*WORK ORDER*. The line containing "Hfl]; subst; [done|]." marks the end: restate word for word every line from the first line of the entries below through that one.

[Dataset entries]
____
(** The join of log files: its rows are those of the numbers that every log has for
    the client. *)
Lemma joined_logs env fs config logs a :
  env_ok env -> logs <> [] -> Forall (fun l => Forall loggable (snd l)) logs ->
  mapM (fun f => fs !! f) (cfg_input_files config) = Some (map (fun l => log_text (fst l) (snd l)) logs) ->
  cfg_detected_types config = map (detect_file_type fs) (cfg_input_files config) ->
  cfg_target_ip config = inet_ntop a -> 0 <= cfg_target_port config < 65536 ->
  let ip := cfg_target_ip config in
  let port := cfg_target_port config in
  exists seqs,
    process_join_operation env fs config =
      Some (if (length seqs =? 0)%nat then fs else
            <[cfg_output_file config :=
                get_output_header (cfg_mode config) (cfg_target config) ++ [NL] ++
                concat (map (fun row => row ++ [NL]) (map (fun s => join_commas ip
                  (row_cells (joined_record ip port (log_files logs) s) port (cfg_mode config) (cfg_target config))) seqs))]> fs) /\
    StronglySorted Z.lt seqs /\ forall s, s ∈ seqs <-> Forall (fun l => is_Some (last (of_client ip port s (snd l)))) logs.
Proof.
  intros He Hne Hl Hf Hty Hip Hp ip port.
  assert (cfg_detected_types config = map (fun l => logged_file_type (fst l)) logs) as Ht.
  { rewrite Hty. apply mapM_Some in Hf. clear -Hf. revert Hf. generalize (cfg_input_files config). induction logs as [|l logs IH]; intros files Hf; inversion Hf as [|f ? fl ? F Hfl]; subst; [done|].
    cbn [map]. rewrite (IH _ Hfl). by rewrite (detect_logged_file _ _ _ _ F). }
  assert (config_wf config) as Hwf.
  { split; [done|]. split; [rewrite Hip; apply inet_ntop_loggable|]. rewrite Hty. apply length_map. }
  destruct (process_join_spec env fs config _ He Hwf Hf) as (seqs & [Hs Hc] & Hj).
  exists seqs. split; [|split; [exact Hs|]].
  - rewrite Hj, map_map. unfold joined_row. rewrite Ht.
    assert (zip (map (fun l => log_text (fst l) (snd l)) logs) (map (fun l => logged_file_type (fst l)) logs) = log_files logs) as ->; [|done].
    unfold log_files. clear. induction logs as [|l logs IH]; [done|]. cbn [map]. cbn. by f_equal.
  - intros s. rewrite Hc. unfold ip, port. rewrite Forall_map. split.
    + intros [_ H]. apply Forall_forall. intros l Hin. rewrite last_is_Some.
      apply (file_seqs_of_log (fst l)); [by apply (proj1 (Forall_forall _ _) Hl)|]. by apply (proj1 (Forall_forall _ _) H).
    + intros H. split; [by destruct logs|]. apply Forall_forall. intros l Hin. apply file_seqs_of_log; [by apply (proj1 (Forall_forall _ _) Hl)|].
      rewrite <- last_is_Some. by apply (proj1 (Forall_forall _ _) H).
Qed.

(** ** The three logs of a one-way measurement *)

Definition client_log (c : client) (inputs : list (tx_clocks * sendmmsg_result)) : list csv_entry_t :=
  imap (oneway_csv (ct_src_ip c) (ct_src_port c) (ct_seq_num c)) (sent_stamps tk_time inputs).
Definition client_tx_log (c : client) (queue : list errq_recv) : list csv_entry_t := map (client_tx_entry c) (tx_stamps queue).
Definition server_log (ds : list rx_datagram) : list csv_entry_t := map oneway_csv_entry ds.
____
*TASK RESULT*.
(** The join of log files: its rows are those of the numbers that every log has for
    the client. *)
Lemma joined_logs env fs config logs a :
  env_ok env -> logs <> [] -> Forall (fun l => Forall loggable (snd l)) logs ->
  mapM (fun f => fs !! f) (cfg_input_files config) = Some (map (fun l => log_text (fst l) (snd l)) logs) ->
  cfg_detected_types config = map (detect_file_type fs) (cfg_input_files config) ->
  cfg_target_ip config = inet_ntop a -> 0 <= cfg_target_port config < 65536 ->
  let ip := cfg_target_ip config in
  let port := cfg_target_port config in
  exists seqs,
    process_join_operation env fs config =
      Some (if (length seqs =? 0)%nat then fs else
            <[cfg_output_file config :=
                get_output_header (cfg_mode config) (cfg_target config) ++ [NL] ++
                concat (map (fun row => row ++ [NL]) (map (fun s => join_commas ip
                  (row_cells (joined_record ip port (log_files logs) s) port (cfg_mode config) (cfg_target config))) seqs))]> fs) /\
    StronglySorted Z.lt seqs /\ forall s, s ∈ seqs <-> Forall (fun l => is_Some (last (of_client ip port s (snd l)))) logs.
Proof.
  intros He Hne Hl Hf Hty Hip Hp ip port.
  assert (cfg_detected_types config = map (fun l => logged_file_type (fst l)) logs) as Ht.
  { rewrite Hty. apply mapM_Some in Hf. clear -Hf. revert Hf. generalize (cfg_input_files config). induction logs as [|l logs IH]; intros files Hf; inversion Hf as [|f ? fl ? F Hfl]; subst; [done|].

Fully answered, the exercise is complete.